Introduction: The most common major complications following surgical fixation of patellar fractures are infection, nonunion and reoperation. In this study, we sought to define the predisposing factors to the development of these complications.
Methods: Open reduction and internal fixation surgeries for patellar fractures that were performed in a single institution between 2006 and 2011 were retrospectively reviewed. Patients' demographic data (age, gender, comorbidities), injury and fracture data (associated injuries, type of fracture, open or closed fracture), surgical data (type of surgery and interval between fracture occurrence and surgery) and major postoperative complications (infection, nonunion, symptomatic hardware and revision surgery) were collected from the medical records and verified by a telephone survey. Correlation analysis identified the major variables influencing the development of these complications.

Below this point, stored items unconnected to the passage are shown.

(* ===== verification/Waiter.v ===== *)
(** * Waiters, wakers and the ready queue

    Models [waiter.rs] of [smolnet_core]. A socket has two readiness flags,
    one per direction, each an [Arc<AtomicBool>] shared by the socket's table
    entry and by every waker made for it. The flags are cells of a heap
    ([Flags]); the two cells allocated for a socket are named by the socket's
    [ReadyKey]s, which are as fresh as the cells. *)
From S2P Require Import Prelude.

Inductive Direction := Read | Write.
#[export] Instance Direction_eq_dec : EqDecision Direction.
Proof. solve_decision. Defined.
#[export] Program Instance Direction_countable : Countable Direction :=
  inj_countable (λ d, match d with Read => false | Write => true end)
    (λ b : bool, Some (if b then Write else Read)) _.
Next Obligation. by intros []. Qed.

Inductive Operation := Recv | Recvfrom | Accept | Send | Sendto | Connect.
#[export] Instance Operation_eq_dec : EqDecision Operation.
Proof. solve_decision. Defined.

Definition operation_direction (o : Operation) : Direction :=
  match o with
  | Recv | Recvfrom | Accept => Read
  | Send | Sendto | Connect => Write
  end.

Record SocketIdentity := { id : u64; generation : u64 }.
#[export] Instance SocketIdentity_eq_dec : EqDecision SocketIdentity.
Proof. solve_decision. Defined.
#[export] Program Instance SocketIdentity_countable : Countable SocketIdentity :=
  inj_countable' (λ i, (id i, generation i)) (λ p, {| id := p.1; generation := p.2 |}) _.
Next Obligation. by intros []. Qed.

Record ReadyKey := { identity : SocketIdentity; direction : Direction }.
#[export] Instance ReadyKey_eq_dec : EqDecision ReadyKey.
Proof. solve_decision. Defined.
#[export] Program Instance ReadyKey_countable : Countable ReadyKey :=
  inj_countable' (λ k, (identity k, direction k)) (λ p, {| identity := p.1; direction := p.2 |}) _.
Next Obligation. by intros []. Qed.

(** The derived [Ord]s. *)
Definition direction_rank (d : Direction) : Z := match d with Read => 0 | Write => 1 end.
#[export] Program Instance SocketIdentity_ordered : Ordered SocketIdentity :=
  {| okey i := [Z.of_N (id i); Z.of_N (generation i)] |}.
Next Obligation. intros [] [] [= ?%N2Z.inj ?%N2Z.inj]; simpl in *; by subst. Qed.
#[export] Program Instance ReadyKey_ordered : Ordered ReadyKey :=
  {| okey k := [Z.of_N (id (identity k)); Z.of_N (generation (identity k));
                direction_rank (direction k)] |}.
Next Obligation.
  intros [[] []] [[] []] [= ?%N2Z.inj ?%N2Z.inj]; simpl in *; by subst.
Qed.

(** A process and a reference are opaque terms that can only be compared. *)
Abbreviation LocalPid := N (only parsing).
Abbreviation Reference := N (only parsing).

Record Waiter := { pid : LocalPid; operation : Operation; reference : Reference }.
#[export] Instance Waiter_eq_dec : EqDecision Waiter.
Proof. solve_decision. Defined.

Definition waiter_new (p : LocalPid) (o : Operation) (r : Reference) : Waiter :=
  {| pid := p; operation := o; reference := r |}.

Definition waiter_matches (w : Waiter) (o : Operation) (r : Reference) : bool :=
  bool_decide (operation w = o) && bool_decide (reference w = r).

(** ** The heap of readiness flags *)
Abbreviation cell := ReadyKey (only parsing).
Abbreviation Flags := (gmap cell bool) (only parsing).
(** [AtomicBool::load], [store] and [swap]. *)
Definition load (c : cell) (h : Flags) : bool := default false (h !! c).
Definition store (c : cell) (v : bool) (h : Flags) : Flags := <[c := v]> h.

(** ** The ready queue *)
Inductive lock_state := Unlocked | Locked | Poisoned.
#[export] Instance lock_state_eq_dec : EqDecision lock_state.
Proof. solve_decision. Defined.

Record ReadyState := {
  entries : gset ReadyKey;
  lock : lock_state;
  capacity : usize;
  overflow : bool;
  queued : u64;
  coalesced : u64;
  overflows : u64
}.
#[export] Instance eta_ReadyState : Eta ReadyState := λ s,
  {| entries := entries s; lock := lock s; capacity := capacity s; overflow := overflow s;
     queued := queued s; coalesced := coalesced s; overflows := overflows s |}.

Record ReadinessCounters := { rc_queued : u64; rc_coalesced : u64; rc_overflows : u64 }.

Definition queue_new (capacity : usize) : ReadyState :=
  {| entries := ∅; lock := Unlocked; capacity := capacity; overflow := false;
     queued := 0; coalesced := 0; overflows := 0 |}.

Definition entries_len (q : ReadyState) : usize := N.of_nat (size (entries q)).

(** [try_entries]: a poisoned lock is taken, a held one is not waited for. *)
Definition try_entries (q : ReadyState) : option (gset ReadyKey) :=
  match lock q with
  | Unlocked | Poisoned => Some (entries q)
  | Locked => None
  end.

Record Waker := { wk_key : ReadyKey; wk_flag : cell }.
#[export] Instance Waker_eq_dec : EqDecision Waker.
Proof. solve_decision. Defined.

Definition waker (key : ReadyKey) (flag : cell) : Waker := {| wk_key := key; wk_flag := flag |}.

(** [mark_ready], on the shared flag heap and queue. *)
Definition mark_ready (w : Waker) (h : Flags) (q : ReadyState) : Flags * ReadyState :=
  if load (wk_flag w) h then (store (wk_flag w) true h, q <| coalesced ::= incr |>)
  else
    let h := store (wk_flag w) true h in
    let insert := q <| entries ::= λ es, {[wk_key w]} ∪ es |> <| queued ::= incr |> in
    let spill := q <| overflow := true |> <| overflows ::= incr |> in
    match lock q with
    | Unlocked => (h, if (entries_len q <? capacity q)%N then insert else spill)
    | Poisoned => (h, if (entries_len q <? capacity q)%N then insert else spill)
    | Locked => (h, spill)
    end.

(** [drain], of the fuzzing build. *)
Definition drain (limit : usize) (q : ReadyState) : list ReadyKey * ReadyState :=
  match try_entries q with
  | None => ([], q <| overflow := true |>)
  | Some es =>
      let count := N.min limit (N.of_nat (size es)) in
      let keys := take (N.to_nat count) (bset_elems es) in
      (keys, q <| entries := foldl (λ es k, es ∖ {[k]}) es keys |>)
  end.

Section drain_while.
(** The state behind the [within_budget] closure. *)
Context {B : Type} (within_budget : B → bool * B).

(** The loop pops one key a turn, so it takes at most [size entries] turns. *)
Fixpoint drain_loop (turns : nat) (limit : usize) (es : gset ReadyKey)
    (keys : list ReadyKey) (b : B) : list ReadyKey * gset ReadyKey * B :=
  match turns with
  | O => (keys, es, b)
  | S turns =>
      match bset_first es with
      | None => (keys, es, b)
      | Some key =>
          let es := es ∖ {[key]} in
          let keys := keys ++ [key] in
          if (llen keys =? limit)%N then (keys, es, b)
          else
            let '(ok, b) := within_budget b in
            if ok then drain_loop turns limit es keys b else (keys, es, b)
      end
  end.

Definition drain_while (limit : usize) (q : ReadyState) (b : B) :
    list ReadyKey * ReadyState * B :=
  if (limit =? 0)%N then ([], q, b)
  else
    let '(ok, b) := within_budget b in
    if negb ok then ([], q, b)
    else
      match try_entries q with
      | None => ([], q <| overflow := true |>, b)
      | Some es =>
          let '(keys, es, b) := drain_loop (size es) limit es [] b in
          (keys, q <| entries := es |>, b)
      end.
End drain_while.

Definition take_overflow (q : ReadyState) : bool * ReadyState :=
  (overflow q, q <| overflow := false |>).

Definition queue_len (q : ReadyState) : usize :=
  match try_entries q with Some es => N.of_nat (size es) | None => 0 end.

Definition has_pending (q : ReadyState) : bool :=
  overflow q || match try_entries q with
                | None => true
                | Some es => bool_decide (es ≠ ∅)
                end.

(** [clear], of the fuzzing build. *)
Definition queue_clear (q : ReadyState) : ReadyState :=
  let q := match try_entries q with Some _ => q <| entries := ∅ |> | None => q end in
  q <| overflow := false |>.

Definition queue_counters (q : ReadyState) : ReadinessCounters :=
  {| rc_queued := queued q; rc_coalesced := coalesced q; rc_overflows := overflows q |}.

(** ** Theorems *)
(** Every set flag is accounted for: its key is queued or has just been taken
    out ([taken]), or the overflow mark calls for a scan of the table. *)
Definition covered (h : Flags) (q : ReadyState) (taken : list ReadyKey) : Prop :=
  ∀ k, load k h = true → k ∈ entries q ∨ overflow q = true ∨ k ∈ taken.

Definition within_capacity (q : ReadyState) : Prop := (entries_len q <= capacity q)%N.

Lemma load_store c c' v h : load c (store c' v h) = if decide (c = c') then v else load c h.
Proof.
  unfold load, store. case_decide as Hc; [subst; by rewrite lookup_insert_eq|].
  by rewrite lookup_insert_ne.
Qed.

Lemma drain_loop_spec {B} (within : B → bool * B) turns limit es keys b keys' es' b' :
  size es = turns → (llen keys < limit)%N →
  drain_loop within turns limit es keys b = (keys', es', b') →
  ∃ n, keys' = keys ++ take n (bset_elems es)
    ∧ bset_elems es' = drop n (bset_elems es)
    ∧ es' = es ∖ list_to_set (take n (bset_elems es))
    ∧ (llen keys' <= limit)%N
    ∧ ((∀ b, (within b).1 = true) → bset_elems es' = [] ∨ llen keys' = limit).
Proof.
  revert es keys b. induction turns as [|turns IH]; intros es keys b Hsz Hlt Hr; simpl in Hr.
  - simplify_eq. apply size_empty_inv in Hsz. exists 0. rewrite take_0, app_nil_r, drop_0.
    assert (es' = ∅) as -> by set_solver. split_and!; [done|done|set_solver|lia|by left].
  - destruct (bset_first es) as [k|] eqn:Hf; cycle 1.
    { apply bset_first_None in Hf as ->. by rewrite size_empty in Hsz. }
    pose proof (bset_elems_cons _ _ Hf) as Hc. apply bset_first_elem in Hf.
    assert (Hsz' : size (es ∖ {[k]}) = turns).
    { rewrite size_difference by set_solver. rewrite size_singleton. lia. }
    assert (Hll : llen (keys ++ [k]) = (llen keys + 1)%N) by (unfold llen; rewrite length_app; simpl; lia).
    assert (Hone : ∃ n, keys ++ [k] = keys ++ take n (bset_elems es)
      ∧ bset_elems (es ∖ {[k]}) = drop n (bset_elems es)
      ∧ es ∖ {[k]} = es ∖ list_to_set (take n (bset_elems es))).
    { exists 1. rewrite Hc. simpl. rewrite take_0, drop_0. split_and!; [done|done|set_solver]. }
    case_match eqn:Hl; [|destruct (within b) as [[] b1] eqn:Hb].
    + simplify_eq. destruct Hone as (n & ? & ? & ?). exists n. split_and!; try done; [lia|].
      intros _. right. lia.
    + destruct (IH (es ∖ {[k]}) (keys ++ [k]) b1) as (n & -> & ? & -> & ? & ?); [done|lia|done|].
      exists (S n). rewrite Hc. simpl. split_and!; [by rewrite <-app_assoc|done|set_solver|done|done].
    + simplify_eq. destruct Hone as (n & ? & ? & ?). exists n. split_and!; try done; [lia|].
      intros Hw. specialize (Hw b). by rewrite Hb in Hw.
Qed.

(** C28. Waking a socket raises its flag and keeps the queue covering: every raised flag is
    queued, being taken, or an overflow is marked; the queue stays within its capacity,
    other flags are untouched, and exactly one of the counters moves, by one. *)
Theorem mark_ready_never_loses_a_wakeup w h q taken h' q' :
  wk_flag w = wk_key w →
  covered h q taken → within_capacity q →
  mark_ready w h q = (h', q') →
  covered h' q' taken ∧ within_capacity q'
  ∧ load (wk_key w) h' = true
  ∧ (∀ c, c ≠ wk_key w → load c h' = load c h)
  ∧ (queued q', coalesced q', overflows q') ∈
      [(incr (queued q), coalesced q, overflows q); (queued q, incr (coalesced q), overflows q);
       (queued q, coalesced q, incr (overflows q))].
Proof.
  intros Hw Hcov Hcap. unfold mark_ready. rewrite Hw.
  assert (Hload : ∀ c, c ≠ wk_key w → load c (store (wk_key w) true h) = load c h).
  { intros c ?. by rewrite load_store, decide_False. }
  assert (Hself : load (wk_key w) (store (wk_key w) true h) = true).
  { by rewrite load_store, decide_True. }
  destruct (load (wk_key w) h) eqn:Hl.
  { intros [= <- <-]. split_and!; try done; [|simpl; set_solver].
    intros k Hk. destruct (decide (k = wk_key w)) as [->|?]; [by apply Hcov|].
    rewrite Hload in Hk by done. by apply Hcov. }
  set (ins := q <| entries ::= _ |> <| queued ::= _ |>).
  set (spill := q <| overflow := _ |> <| overflows ::= _ |>).
  intros Hr.
  assert (h' = store (wk_key w) true h
    ∧ (q' = spill ∨ (entries_len q < capacity q)%N ∧ q' = ins)) as [-> [->|[Hlt ->]]].
  { repeat case_match; simplify_eq; auto; split; auto; right; (split; [lia|done]). }
  - split_and!; try done; [by right; left|simpl; set_solver].
  - split_and!; try done; [| |simpl; set_solver].
    + intros k Hk. destruct (decide (k = wk_key w)) as [->|?]; [left; set_solver|].
      rewrite Hload in Hk by done. destruct (Hcov k Hk) as [?|?]; [left; set_solver|by right].
    + unfold within_capacity, entries_len in *. simpl.
      pose proof (size_union_alt {[wk_key w]} (entries q)) as Hu.
      rewrite size_singleton in Hu.
      pose proof (subseteq_size (entries q ∖ {[wk_key w]}) (entries q) ltac:(set_solver)). lia.
Qed.

(** The keys drained are the first of the queue; a held lock marks an overflow
    instead. *)
Lemma drain_while_spec {B} (within : B → bool * B) limit q b keys q' b' :
  drain_while within limit q b = (keys, q', b') →
  bset_elems (entries q) = keys ++ bset_elems (entries q')
  ∧ (llen keys <= limit)%N
  ∧ (overflow q = true → overflow q' = true)
  ∧ lock q' = lock q ∧ capacity q' = capacity q
  ∧ (lock q ≠ Locked → (∀ b, (within b).1 = true) →
      overflow q' = overflow q ∧ (entries q' = ∅ ∨ llen keys = limit)).
Proof.
  unfold drain_while. intros Hd. case_match eqn:Hlim.
  { simplify_eq. split_and!; try done; [unfold llen; simpl; lia|].
    intros _ _. split; [done|]. right. unfold llen; simpl. lia. }
  destruct (within b) as [[] b1] eqn:Hb; simpl in Hd; cycle 1.
  { simplify_eq. split_and!; try done; [unfold llen; simpl; lia|].
    intros _ Hw. specialize (Hw b). by rewrite Hb in Hw. }
  destruct (decide (lock q = Locked)) as [Hlk|Hlk].
  { unfold try_entries in Hd. rewrite Hlk in Hd. simplify_eq/=.
    split_and!; try done; unfold llen; simpl; lia. }
  assert (try_entries q = Some (entries q)) as Ht by (unfold try_entries; by destruct (lock q)).
  rewrite Ht in Hd.
  destruct (drain_loop within (size (entries q)) limit (entries q) [] b1)
    as [[keys1 es1] b2] eqn:Hloop. simplify_eq.
  apply drain_loop_spec in Hloop as (n & -> & Hes & Hes1 & Hle & Hall); [|done|unfold llen; simpl; lia].
  simpl in *. split_and!; [|done|done|done|done|].
  - by rewrite Hes, take_drop.
  - intros _ Hw. split; [done|]. rewrite <-(bset_elems_empty es1). by destruct (Hall Hw); auto.
Qed.

(** ** Concrete runs *)
Definition sample_key (n : N) : ReadyKey :=
  {| identity := {| id := n; generation := n |}; direction := Read |}.

Lemma mark_ready_witness :
  load (sample_key 2) (mark_ready (waker (sample_key 2) (sample_key 2)) ∅ (queue_new 1)).1 = true.
Proof.
  refine (proj1 (proj2 (proj2 (mark_ready_never_loses_a_wakeup
    (waker (sample_key 2) (sample_key 2)) ∅ (queue_new 1) [] _ _ _ _ _ (surjective_pairing _))))).
  - reflexivity.
  - intros k Hk. discriminate Hk.
  - vm_compute. discriminate.
Defined.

Results: The cohort of 188 patients had an average follow-up of 908 days. Thirteen (6.9 %) patients developed infection, 3 (1.6 %) had fracture nonunion and 42 (22.3 %) required a second operation. A history of cerebrovascular accident (CVA) correlated significantly with the development of infection (OR 6.18, CI 1.1-35.6, p = 0.041) and nonunion (OR 14.9, CI 1.2-188.1; p = 0.037). A history of diabetes significantly increased the risk of a second operation (OR 8.69, CI 95 % 1.8-41.9, p = 0.007). Open fracture did not increase the risk of any of these complications.
Conclusions: A history of CVA and diabetes mellitus significantly increased the risk of complications following patellar fracture fixation. Patients with these comorbidities should be informed of their increased risk of these complications and be followed up more rigorously.